Why this matters
As a Data Architect, you must design pipelines that move only changed data reliably. CDC and incremental loads reduce cost, shrink load windows, enable near real-time analytics, and prevent stale dashboards. Real tasks include planning watermark strategies, choosing between log-based CDC vs. query-based increments, handling deletes, and ensuring idempotent, ordered loads in production.
Typical scenarios you will face
- Migrating an OLTP database to a warehouse without daily full refreshes
- Near real-time event streams feeding operational reporting
- Slowly Changing Dimensions (SCD) for customer profiles
- Backfilling late-arriving events safely
Concept explained simply
Change Data Capture (CDC) means detecting what changed since last time. Incremental loads are the practical process of loading only those changes.
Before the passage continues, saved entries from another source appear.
(** ** Setting and clearing *)

Lemma byte_update bm j v :
  bitmap_ok bm -> 0 <= j < 1024 ->
  exists bm', zset bm j (u8 v) = Some bm' /\ bitmap_ok bm' /\
    forall k, bit bm' k = if k `div` 8 =? j then Z.testbit v (k `mod` 8) else bit bm k.
Proof.
  intros [Hl Hb] Hj. rewrite zset_in_range by lia. eexists. split; [done|]. split.
  { split; [by rewrite length_insert|]. apply Forall_insert; [done|]. apply u8_bound. }
  intros k. unfold bit. pose proof (zset_in_range bm j (u8 v) ltac:(lia)) as E.
  destruct (Z.eqb_spec (k `div` 8) j) as [->|Hne].
  - rewrite (zget_zset_eq _ _ _ _ E). unfold u8. apply Z.mod_pow2_bits_low. lia.
  - by rewrite (zget_zset_ne _ _ _ _ _ (not_eq_sym Hne) E).
Qed.

Lemma set_bit_spec bm i :
  bitmap_ok bm -> 0 <= i < 8192 ->
  exists bm', set_bit bm i = Some bm' /\ bitmap_ok bm' /\ forall k, bit bm' k = (k =? i) || bit bm k.
Proof.
  intros Hbm Hi. unfold set_bit. rewrite u16_small, u8_small by lia.
  destruct (bitmap_byte bm (i `div` 8) Hbm ltac:(lia)) as (b & E & _). rewrite E. cbn [mbind option_bind].
  destruct (byte_update bm (i `div` 8) (Z.lor b (Z.shiftl 1 (i `mod` 8))) Hbm ltac:(lia)) as (bm' & -> & Hok & Hbit).
  exists bm'. split_and!; [done..|]. intros k. rewrite Hbit, Z.lor_spec, Z.shiftl_1_l, Z.pow2_bits_eqb by lia.
  unfold bit. destruct (Z.eqb_spec (k `div` 8) (i `div` 8)) as [Hd|Hd].
  - rewrite Hd, E, orb_comm. f_equal. destruct (Z.eqb_spec k i) as [->|]; [apply Z.eqb_eq|apply Z.eqb_neq]; lia.
  - destruct (Z.eqb_spec k i) as [->|]; [lia|done].
Qed.

(** Clearing is an exclusive or: it sets a clear bit. *)
Lemma unset_bit_spec bm i :
  bitmap_ok bm -> 0 <= i < 8192 ->
  exists bm', unset_bit bm i = Some bm' /\ bitmap_ok bm' /\ forall k, bit bm' k = xorb (k =? i) (bit bm k).
Proof.
  intros Hbm Hi. unfold unset_bit. rewrite u16_small, u8_small by lia.
  destruct (bitmap_byte bm (i `div` 8) Hbm ltac:(lia)) as (b & E & _). rewrite E. cbn [mbind option_bind].
  destruct (byte_update bm (i `div` 8) (Z.lxor b (Z.shiftl 1 (i `mod` 8))) Hbm ltac:(lia)) as (bm' & -> & Hok & Hbit).
  exists bm'. split_and!; [done..|]. intros k. rewrite Hbit, Z.lxor_spec, Z.shiftl_1_l, Z.pow2_bits_eqb by lia.
  unfold bit. destruct (Z.eqb_spec (k `div` 8) (i `div` 8)) as [Hd|Hd].
  - rewrite Hd, E, xorb_comm. f_equal. destruct (Z.eqb_spec k i) as [->|]; [apply Z.eqb_eq|apply Z.eqb_neq]; lia.
  - destruct (Z.eqb_spec k i) as [->|]; [lia|]. by rewrite xorb_false_l.
Qed.

(** ** Reserving *)

Section Reserve.
Context {B : Type} `{!BlockDev B}.
Implicit Types s : ext2 B.

Notation bpg s := (get s_blocks_per_group (super s)).
Notation ipg s := (get s_inodes_per_group (super s)).

(** The superblock, the descriptor table and their backups. *)
Definition meta s : list Z := [1; 2; 1 + bpg s; 2 + bpg s].

Record balloc_ok s : Prop := {
  bo_super : length (super s) = 1024%nat;
  bo_bgdt : length (bgdt s) = Z.to_nat 32768;
  bo_groups : 0 < n_block_groups s <= 32;
  bo_bpg : 2 < bpg s < 2 ^ 32 - 2;
  bo_ipg : 0 < ipg s;
  bo_meta : Forall bd_ok (meta s)
}.

(** What the descriptor block holds after a sync. *)
Definition bgdt_block s : list Z :=
  let lim := Z.to_nat (n_block_groups s * 32) in take lim (bgdt s) ++ replicate (1024 - lim) 0.

Lemma copy_bytes_spec n src dst k :
  (k + n <= length src)%nat -> (k + n <= length dst)%nat ->
  copy_bytes n (Z.of_nat k) src dst = Some (take k dst ++ slice k n src ++ drop (k + n) dst).
Proof.
  revert k dst. induction n as [|n IH]; intros k dst Hs Hd; cbn [copy_bytes].
  { rewrite Nat.add_0_r. unfold slice. by rewrite take_0, app_nil_l, take_drop. }
  destruct (zget_is_Some src (Z.of_nat k) ltac:(lia)) as [b E]. rewrite E. cbn [mbind option_bind].
  rewrite zset_in_range by lia. cbn [mbind option_bind]. rewrite Nat2Z.id.
  replace (Z.of_nat k + 1) with (Z.of_nat (S k)) by lia. rewrite IH by (rewrite ?length_insert; lia). f_equal.
  unfold zget in E. destruct (_ <? 0); [done|]. rewrite Nat2Z.id in E. unfold slice.
  rewrite (drop_S src b k E). cbn [take]. rewrite (take_S_r _ _ b) by (apply list_lookup_insert_eq; lia).
  rewrite take_insert_ge by lia. rewrite drop_insert_lt by lia.
  rewrite <- app_assoc. cbn. by replace (S (k + n)) with (k + S n)%nat by lia.
Qed.

Lemma length_bgdt_block s : balloc_ok s -> length (bgdt_block s) = 1024%nat.
Proof. intros []. unfold bgdt_block. rewrite length_app, length_take, length_replicate. lia. Qed.

Lemma bgdt_copy s : balloc_ok s ->
  copy_bytes (Z.to_nat (n_block_groups s * 32)) 0 (bgdt s) (replicate 1024 0) = Some (bgdt_block s).
Proof.
  intros []. change 0 with (Z.of_nat 0) at 1. rewrite copy_bytes_spec by (rewrite ?length_replicate; lia).
  unfold bgdt_block, slice. by rewrite take_0, drop_0, drop_replicate.
Qed.

(** A write of a valid block. *)
Lemma write_blk_spec n buf s :
  bd_ok n -> length buf = 1024%nat ->
  exists d, write_blk n buf s = Some (set_dev d s) /\ bd_read n d = Some buf /\
    forall m, bd_ok m -> m ≠ n -> bd_read m d = bd_read m (dev s).
Proof. intros Hn Hl. unfold write_blk. destruct (bd_write_ok n buf (dev s) Hn Hl) as (d & -> & Hr & Hf). by exists d. Qed.

Lemma mark_bit_spec blk b s bm :
  bd_ok blk -> bd_read blk (dev s) = Some bm -> bitmap_ok bm -> 0 <= b < 8192 ->
  exists d bm', mark_bit blk b 1 s = Some (set_dev d s) /\ bd_read blk d = Some bm' /\ bitmap_ok bm' /\
    (forall k, bit bm' k = (k =? b) || bit bm k) /\
    forall m, bd_ok m -> m ≠ blk -> bd_read m d = bd_read m (dev s).
Proof.
  intros Hblk Hr Hbm Hb. unfold mark_bit. rewrite Hr. change (1 =? 1) with true. cbn [mbind option_bind].
  destruct (set_bit_spec bm b Hbm Hb) as (bm' & -> & Hok & Hbit). cbn [mbind option_bind].
  destruct (bd_write_ok blk bm' (dev s) Hblk (proj1 Hok)) as (d & -> & Hd & Hf). by exists d, bm'.
Qed.

Lemma super_inside f s : balloc_ok s -> (f_off f + f_len f <= 1024)%nat -> inside f (length (super s)).
Proof. intros [-> ? ? ? ? ?]. done. Qed.

Lemma dec_super_other f g s :
  balloc_ok s -> (f_off f + f_len f <= 1024)%nat -> apart f g -> get g (super (dec_super f s)) = get g (super s).
Proof. intros Hs Hf Ha. by apply get_put_ne; [apply super_inside|]. Qed.
(* ===== verification/Mkfs.v ===== *)
(** * Making and mounting a file system (fs/ext2/mkfs.c; read_fs,
    set_superblock, set_bgdt and fs_start_to_lba_superblk of fs/ext2/fs.c)

    [mkfs] works on sectors; [read_fs] then reads back, through the block
    layer, the superblock and the descriptor table it wrote.  [sys_exit] is an
    endless loop, so a path that reaches it is [None]. *)

From S2P Require Export Balloc.

#[local] Ltac Zify.zify_post_hook ::= Z.to_euclidean_division_equations.

Definition EXT2_SUPER_MAGIC : Z := 0xef53.
Definition EXT2_VALID_FS : Z := 1.
Definition EXT2_ERRORS_RO : Z := 2.
Definition EXT2_OS_COW : Z := 0x100.
Definition EXT2_GOOD_OLD_FIRST_INO : Z := 11.
Definition EXT2_GOOD_OLD_INODE_SIZE : Z := 128.
Definition EXT2_BLK_SIZE : Z := 1024.
Definition EXT2_BLOCKS_PER_GROUP : Z := 8192.
Definition EXT2_BYTES_PER_INODE : Z := 8192.
Definition EXT2_INODES_PER_GROUP : Z := (EXT2_BLOCKS_PER_GROUP * EXT2_BLK_SIZE) `div` EXT2_BYTES_PER_INODE.
Definition SECTORS_PER_BLOCK : Z := EXT2_BLK_SIZE `div` 512.
Definition SECTORS_PER_BLOCK_GROUP : Z := SECTORS_PER_BLOCK * EXT2_BLOCKS_PER_GROUP.
Definition mb_to_lba (mb : Z) : Z := u32 (mb * 1024 * 2).

(** The globals of mkfs.c. *)
Record geometry := mk_geometry { g_n_block_groups : Z; g_total_blocks : Z; g_blocks_in_last_group : Z }.

Definition last_group (total per : Z) : Z := if total `mod` per =? 0 then per else total `mod` per.

Definition calculate_block_groups (fs_size_mb : Z) : geometry :=
  let total := u32 (fs_size_mb * 1024) in
  mk_geometry (u32 (total + EXT2_BLOCKS_PER_GROUP - 1) `div` EXT2_BLOCKS_PER_GROUP) total
              (last_group total EXT2_BLOCKS_PER_GROUP).

Definition inode_table_blocks : Z := (EXT2_INODES_PER_GROUP * 128 + EXT2_BLK_SIZE - 1) `div` EXT2_BLK_SIZE.
Definition reserved_blocks_per_group : Z := 1 + 1 + inode_table_blocks.

Definition free_blocks_in_group (g : geometry) (group_idx : Z) (has_super_backup : bool) : Z :=
  let reserved := reserved_blocks_per_group in
  let total_blocks_in_group :=
    if group_idx =? u32 (g_n_block_groups g - 1) then g_blocks_in_last_group g else EXT2_BLOCKS_PER_GROUP in
  let reserved := if has_super_backup then reserved + 2 else reserved in
  u32 (total_blocks_in_group - reserved).

Definition has_backup (i : Z) : bool := i <? 2.

Fixpoint total_free (n : nat) (g : geometry) (i acc : Z) : Z :=
  match n with
  | O => acc
  | S n => total_free n g (i + 1) (u32 (acc + free_blocks_in_group g i (has_backup i)))
  end.

Definition make_super (g : geometry) (block_group_nr : Z) : list Z :=
  let b := replicate 1024 0 in
  let b := put s_inodes_per_group EXT2_INODES_PER_GROUP b in
  let b := put s_blocks_per_group EXT2_BLOCKS_PER_GROUP b in
  let b := put s_frags_per_group EXT2_BLOCKS_PER_GROUP b in
  let b := put s_inodes_count (u32 (EXT2_INODES_PER_GROUP * g_n_block_groups g)) b in
  let b := put s_blocks_count (g_total_blocks g) b in
  let b := put s_free_blocks_count (total_free (Z.to_nat (g_n_block_groups g)) g 0 0) b in
  let b := put s_free_inodes_count (u32 (get s_inodes_count b - 2)) b in
  let b := put s_first_data_block 1 b in
  let b := put Struct.s_log_block_size 0 b in
  let b := put s_log_frag_size 0 b in
  let b := put s_magic EXT2_SUPER_MAGIC b in
  let b := put s_state EXT2_VALID_FS b in
  let b := put s_errors EXT2_ERRORS_RO b in
  let b := put s_creator_os EXT2_OS_COW b in
  let b := put s_rev_level 0 b in
  let b := put s_checkinterval (Z.shiftl 1 24) b in
  let b := put s_first_ino EXT2_GOOD_OLD_FIRST_INO b in
  let b := put s_inode_size EXT2_GOOD_OLD_INODE_SIZE b in
  put s_block_group_nr block_group_nr b.

(** One round of [make_bgdt] on the descriptor's old contents. *)
Definition make_desc (g : geometry) (i : Z) (t : list Z) : list Z :=
  let extra_blocks := if has_backup i then 2 else 0 in
  let group_base := u32 (i * EXT2_BLOCKS_PER_GROUP) in
  let t := put bg_block_bitmap (u32 (group_base + extra_blocks + 1)) t in
  let t := put bg_inode_bitmap (u32 (group_base + extra_blocks + 2)) t in
  let t := put bg_inode_table (u32 (group_base + extra_blocks + 3)) t in
  let t := put bg_free_blocks_count (u16 (free_blocks_in_group g i (has_backup i))) t in
  let t := put bg_free_inodes_count (if i =? 0 then EXT2_INODES_PER_GROUP - 2 else EXT2_INODES_PER_GROUP) t in
  let t := put bg_used_dirs_count (if i =? 0 then 1 else 0) t in
  let t := put bg_pad 0 t in
  splice (f_off bg_reserved) (replicate 12 0) t.

(** [table] is the memory kmalloc gave; outside of it the loop overruns. *)
Fixpoint make_bgdt (n : nat) (g : geometry) (i : nat) (table : list Z) : option (list Z) :=
  match n with
  | O => Some table
  | S n =>
      if decide (32 * i + 32 <= length table)%nat
      then make_bgdt n g (S i) (splice (32 * i) (make_desc g (Z.of_nat i) (slice (32 * i) 32 table)) table)
      else None
  end.

Section Mkfs.
Context {D : Type} `{!SectorDev D}.

(** [disk_write(lba, buf, 1024)]. *)
Definition write_block (lba : Z) (buf : list Z) (d : D) : option D := write_run lba buf 2 d.

Definition write_superblock (location : Z) (b : list Z) (d : D) : option D := write_block location b d.

Definition write_bgdt (g : geometry) (addr : Z) (table : list Z) (d : D) : option D :=
  let bgdt_size := u32 (g_n_block_groups g * 32) in
  if EXT2_BLK_SIZE <? bgdt_size then None
  else
    buffer ← copy_bytes (Z.to_nat bgdt_size) 0 table (replicate 1024 0);
    write_block addr buffer d.

(** [for (i = 0; i < reserved; i++) bitmap[i / 8] |= 1 << (i % 8)]. *)
Fixpoint mark_used (n : nat) (i : Z) (bitmap : list Z) : option (list Z) :=
  match n with
  | O => Some bitmap
  | S n => bitmap ← set_bit bitmap i; mark_used n (i + 1) bitmap
  end.

Definition init_bitmaps (fs_lba group_start group_idx : Z) (d : D) : option D :=
  let reserved := if group_idx <? 2 then reserved_blocks_per_group + 2 else reserved_blocks_per_group in
  bitmap ← mark_used (Z.to_nat reserved) 0 (replicate 1024 0);
  d ← write_block (u32 (fs_lba + (group_start + 0) * SECTORS_PER_BLOCK)) bitmap d;
  let bitmap := if group_idx =? 0 then 3 :: replicate 1023 0 else replicate 1024 0 in
  write_block (u32 (fs_lba + (group_start + 1) * SECTORS_PER_BLOCK)) bitmap d.

Fixpoint zero_blocks (n : nat) (fs_lba group_start i : Z) (d : D) : option D :=
  match n with
  | O => Some d
  | S n =>
      d ← write_block (u32 (fs_lba + (group_start + 2 + i) * SECTORS_PER_BLOCK)) (replicate 1024 0) d;
      zero_blocks n fs_lba group_start (i + 1) d
  end.

Definition init_inode_table (fs_lba group_start : Z) (d : D) : option D :=
  zero_blocks (Z.to_nat inode_table_blocks) fs_lba group_start 0 d.

(** Superblocks go to the first two groups only. *)
Fixpoint write_supers (n : nat) (g : geometry) (fs_lba i : Z) (d : D) : option D :=
  match n with
  | O => Some d
  | S n =>
      d ← (if i <? 2 then write_superblock (u32 (fs_lba + i * SECTORS_PER_BLOCK_GROUP)) (make_super g i) d else Some d);
      write_supers n g fs_lba (i + 1) d
  end.

Fixpoint init_groups (n : nat) (fs_lba i : Z) (d : D) : option D :=
  match n with
  | O => Some d
  | S n =>
      let bitmap_start := if i <? 2 then 2 else 0 in
      let block_offset := i * EXT2_BLOCKS_PER_GROUP + bitmap_start in
      d ← init_bitmaps fs_lba block_offset i d;
      d ← init_inode_table fs_lba block_offset d;
      init_groups n fs_lba (i + 1) d
  end.

(** [show_fs] reads one sector, which holds all the members it uses. *)
Definition show_fs (fs_lba : Z) (d : D) (g : geometry) : option geometry :=
  let sb := sec_read fs_lba d in
  if negb (get s_magic sb =? EXT2_SUPER_MAGIC) then Some g
  else
    let per := get s_blocks_per_group sb in
    n_groups ← udiv (u32 (get s_blocks_count sb + per - 1)) per;
    Some (mk_geometry n_groups (get s_blocks_count sb) (last_group (get s_blocks_count sb) per)).

(** [spb] is fs.c's SECTORS_PER_BLOCK, from the superblock in memory. *)
Definition fs_start_to_lba_superblk (spb mb_start : Z) : Z := u32 (mb_to_lba mb_start + spb).

(** [mem] is kmalloc's result for the descriptor table. *)
Definition mkfs (spb mb_start len : Z) (mem : option (list Z)) (d : D) : option (geometry * D) :=
  let fs_lba := fs_start_to_lba_superblk spb mb_start in
  let g := calculate_block_groups len in
  table ← mem;
  let n := Z.to_nat (g_n_block_groups g) in
  table ← make_bgdt n g 0 table;
  d ← write_supers n g fs_lba 0 d;
  d ← write_bgdt g (u32 (fs_lba + SECTORS_PER_BLOCK)) table d;
  d ← write_bgdt g (u32 (fs_lba + SECTORS_PER_BLOCK_GROUP + SECTORS_PER_BLOCK)) table d;
  d ← init_groups n fs_lba 0 d;
  g ← show_fs fs_lba d g;
  Some (g, d).

(** ** Mounting *)

(** The read overruns the superblock on the stack when a block is larger. *)
Definition set_superblock (v : volume) (s : ext2 D) : option (ext2 D) :=
  let '(r, b) := disk_read_blk v 1 (dev s) in
  if negb (r =? 0) then Some s
  else if decide (length b = 1024%nat) then
    if negb (get s_magic b =? EXT2_SUPER_MAGIC) then Some s else Some (set_super b s)
  else None.

Definition set_bgdt (v : volume) (s : ext2 D) : option (ext2 D) :=
  let bc := get s_blocks_count (super s) in
  let bpg := get s_blocks_per_group (super s) in
  if bpg =? 0 then Some s
  else
    let n := u16 (bc `div` bpg) in
    let n := if bc `mod` bpg =? 0 then n else u16 (n + 1) in
    let '(_, buf) := disk_read_blk v 2 (dev s) in
    t ← copy_bytes (Z.to_nat (n * 32)) 0 buf (bgdt s);
    Some (mk_ext2 _ (super s) t n (dev s)).

Definition read_fs (fs_start_in_mb : Z) (s : ext2 D) : option (volume * ext2 D) :=
  let start := mb_to_lba fs_start_in_mb in
  s ← set_superblock (mk_volume true start (get Struct.s_log_block_size (super s))) s;
  let v := mk_volume true start (get Struct.s_log_block_size (super s)) in
  s ← set_bgdt v s;
  Some (v, s).
End Mkfs.

(** ** Images of known length *)

Lemma put_len n f v img : length img = n -> inside f n -> length (put f v img) = n.
Proof. intros <- H. by apply put_length. Qed.

Lemma get_put_eq_len n f v img :
  length img = n -> inside f n -> get f (put f v img) = v `mod` 2 ^ (8 * Z.of_nat (f_len f)).
Proof. intros <- H. by apply get_put_eq. Qed.

Lemma get_put_ne_len n f g v img : length img = n -> inside f n -> apart f g -> get g (put f v img) = get g img.
Proof. intros <- H. by apply get_put_ne. Qed.

Ltac nat_le := apply leb_complete; vm_compute; reflexivity.
Ltac img_len :=
  match goal with
  | |- length (put _ _ _) = _ => apply put_len; [img_len|nat_le]
  | |- length (replicate _ _) = _ => apply length_replicate
  | |- length _ = _ => assumption
  end.
Ltac img_side :=
  match goal with
  | |- inside _ _ => nat_le
  | |- apart _ _ => first [left; nat_le | right; nat_le]
  | |- length _ = _ => img_len
  end.
(** Reads a member out of a chain of stores. *)
Ltac img_get n :=
  repeat rewrite (get_put_ne_len n) by img_side;
  rewrite (get_put_eq_len n) by img_side.
Lemma search_hash_spec c fs hs n :
  cache_rep c fs hs -> 0 <= n ->
  exists r, search_hash DEV_NO n c = Some r /\
    match r with
    | Some b => exists bh, bufs c !! b = Some bh /\ b_blocknr bh = n
    | None => forall b bh, bufs c !! b = Some bh -> b_blocknr bh ≠ n
    end.
Proof.
  intros Hc Hn. pose proof (hash_fn_range n Hn) as Hi. set (i := hash_fn n DEV_NO) in *.
  pose proof (cr_hash _ _ _ Hc i Hi) as Hr. pose proof (dlist_size _ _ _ Hr) as Hsz. rewrite length_fmap in Hsz.
  destruct Hr as [Hnd Hl]. apply NoDup_cons in Hnd as [Hh _]. unfold search_hash. fold i.
  rewrite (lseg_first _ _ _ _ Hl). cbn [mbind option_bind].
  destruct (search_walk_spec c (HashHead i) n (hs i) (S (size (links c))) (HashHead i)) as (r & E & Hr); [done..|lia| |].
  { intros b Hb. apply (cr_queue _ _ _ Hc) in Hb as (bh & Eb & _); [|done]. exists bh. split; [done|].
    by apply (cr_buf _ _ _ Hc) in Eb as (? & _). }
  exists r. split; [exact E|]. destruct r as [b|]; [by destruct Hr|].
  intros b bh Eb Hbn. apply (Hr b bh); [|done..]. apply (cr_queue _ _ _ Hc); [done|].
  exists bh. split; [done|]. by rewrite Hbn.
Qed.

(** *** Changes of one buffer head *)

Lemma upd_buf_some b f c bh :
  bufs c !! b = Some bh -> upd_buf b f c = Some (mk_cache _ (<[b := f bh]> (bufs c)) (links c) (disk c)).
Proof. intros E. unfold upd_buf. by rewrite E. Qed.

Lemma on_links_some c f st : f (links c) = Some st -> on_links c f = Some (mk_cache _ (bufs c) st (disk c)).
Proof. intros E. unfold on_links. by rewrite E. Qed.

(** Flags and data may change, the identity of the block may not. *)
Lemma rep_upd c fs hs b bh bh' d :
  cache_rep c fs hs -> bufs c !! b = Some bh ->
  b_dev bh' = b_dev bh -> b_blocknr bh' = b_blocknr bh -> length (b_data bh') = length (b_data bh) ->
  (b ∈ fs -> has_flag (flags bh') BH_lock = false) ->
  cache_rep (mk_cache _ (<[b := bh']> (bufs c)) (links c) d) fs hs.
Proof.
  intros [H1 H2 H3 H4 H5 H6 H7] Eb Hdev Hblk Hlen Hlk. constructor; cbn [links bufs disk]; try done.
  - intros i x Hi. rewrite H3 by done. split; intros (bx & Ex & Hx).
    + destruct (decide (x = b)) as [->|]; [|exists bx; by rewrite lookup_insert_ne].
      exists bh'. rewrite lookup_insert_eq, Hblk. split; [done|]. congruence.
    + destruct (decide (x = b)) as [->|]; [|exists bx; by rewrite lookup_insert_ne in Ex].
      rewrite lookup_insert_eq in Ex. injection Ex as <-. exists bh. by rewrite <- Hblk.
  - intros x bx Ex. destruct (decide (x = b)) as [->|]; [|rewrite lookup_insert_ne in Ex by done; eauto].
    rewrite lookup_insert_eq in Ex. injection Ex as <-. rewrite Hdev, Hblk, Hlen. by eapply H4.
  - intros x y bx by' Ex Ey Hxy.
    destruct (decide (x = b)) as [->|], (decide (y = b)) as [->|]; [done|..];
      rewrite ?lookup_insert_eq, ?lookup_insert_ne in Ex by done;
      rewrite ?lookup_insert_eq, ?lookup_insert_ne in Ey by done.
    + injection Ex as <-. rewrite Hblk in Hxy. by apply (H5 b y bh by').
    + injection Ey as <-. rewrite Hblk in Hxy. by apply (H5 x b bx bh).
    + by apply (H5 x y bx by').
  - intros x Hx. destruct (decide (x = b)) as [->|]; [|rewrite lookup_insert_ne by done; by apply H6].
    exists bh'. rewrite lookup_insert_eq. split; [done|]. by apply Hlk.
  - intros x Hx Hnx. apply H7; [|done]. destruct (decide (x = b)) as [->|]; [by exists bh|].
    by rewrite lookup_insert_ne in Hx.
Qed.

(** *** The free list *)

Lemma BFree_not_in b xs : b ∉ xs -> BFree b ∉ FreeHead :: (BFree <$> xs).
Proof. intros Hb [?|Hin]%elem_of_cons; [done|]. apply list_elem_of_fmap in Hin as (y & [= ->] & ?). done. Qed.

(** A change of links confined to the free list and the free link of [b]. *)
Lemma rep_free_links c fs fs' hs b st :
  cache_rep c fs hs -> is_Some (bufs c !! b) ->
  (forall x, x ≠ b -> x ∈ fs' <-> x ∈ fs) ->
  dlist st FreeHead (BFree <$> fs') -> (b ∉ fs' -> dlist st (BFree b) []) ->
  (forall y, y ∉ BFree b :: FreeHead :: (BFree <$> fs) -> st !! y = links c !! y) ->
  (b ∈ fs' -> exists bh, bufs c !! b = Some bh /\ has_flag (flags bh) BH_lock = false) ->
  cache_rep (mk_cache _ (bufs c) st (disk c)) fs' hs.
Proof.
  intros [H1 H2 H3 H4 H5 H6 H7] Hb Hfs Hd Hself Hframe Hlk. constructor; cbn [links bufs disk]; try done.
  - intros i Hi. eapply dlist_frame; [|by apply H2]. intros y Hy. apply Hframe.
    apply elem_of_cons in Hy as [->|Hy].
    + rewrite !not_elem_of_cons. split_and!; [done..|]. intros (z & ? & _)%list_elem_of_fmap. done.
    + apply list_elem_of_fmap in Hy as (z & -> & _). rewrite !not_elem_of_cons. split_and!; [done..|].
      intros (w & ? & _)%list_elem_of_fmap. done.
  - intros x Hx. destruct (decide (x = b)) as [->|Hne]; [by apply Hlk|]. apply H6. by apply Hfs.
  - intros x Hx Hnx. destruct (decide (x = b)) as [->|Hne]; [by apply Hself|].
    assert (x ∉ fs) as Hxf by (by rewrite <- Hfs). eapply dlist_frame; [|by apply H7].
    intros y Hy. apply list_elem_of_singleton in Hy as ->. apply Hframe. apply not_elem_of_cons.
    split; [congruence|]. by apply BFree_not_in.
Qed.

Lemma NoDup_remove_mid (l1 l2 : list Z) b : NoDup (l1 ++ b :: l2) -> b ∉ l1 ++ l2.
Proof.
  intros (_ & H12 & [H2 _]%NoDup_cons)%NoDup_app [H|H]%elem_of_app; [|done]. apply (H12 b H). by left.
Qed.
- CDC sources: database logs (e.g., transaction logs), change tables, timestamps, version numbers, or message streams.
- Incremental load: a job that reads changes after a checkpoint (watermark), merges them into targets, and records a new checkpoint.
Mental model
Think of your data flow as a conveyor belt:
- The belt carries only new or changed boxes (rows).
- A gate keeps track of the last box that passed (watermark/checkpoint).
- At the end, a sorter merges boxes into shelves: insert new, update existing, remove deleted.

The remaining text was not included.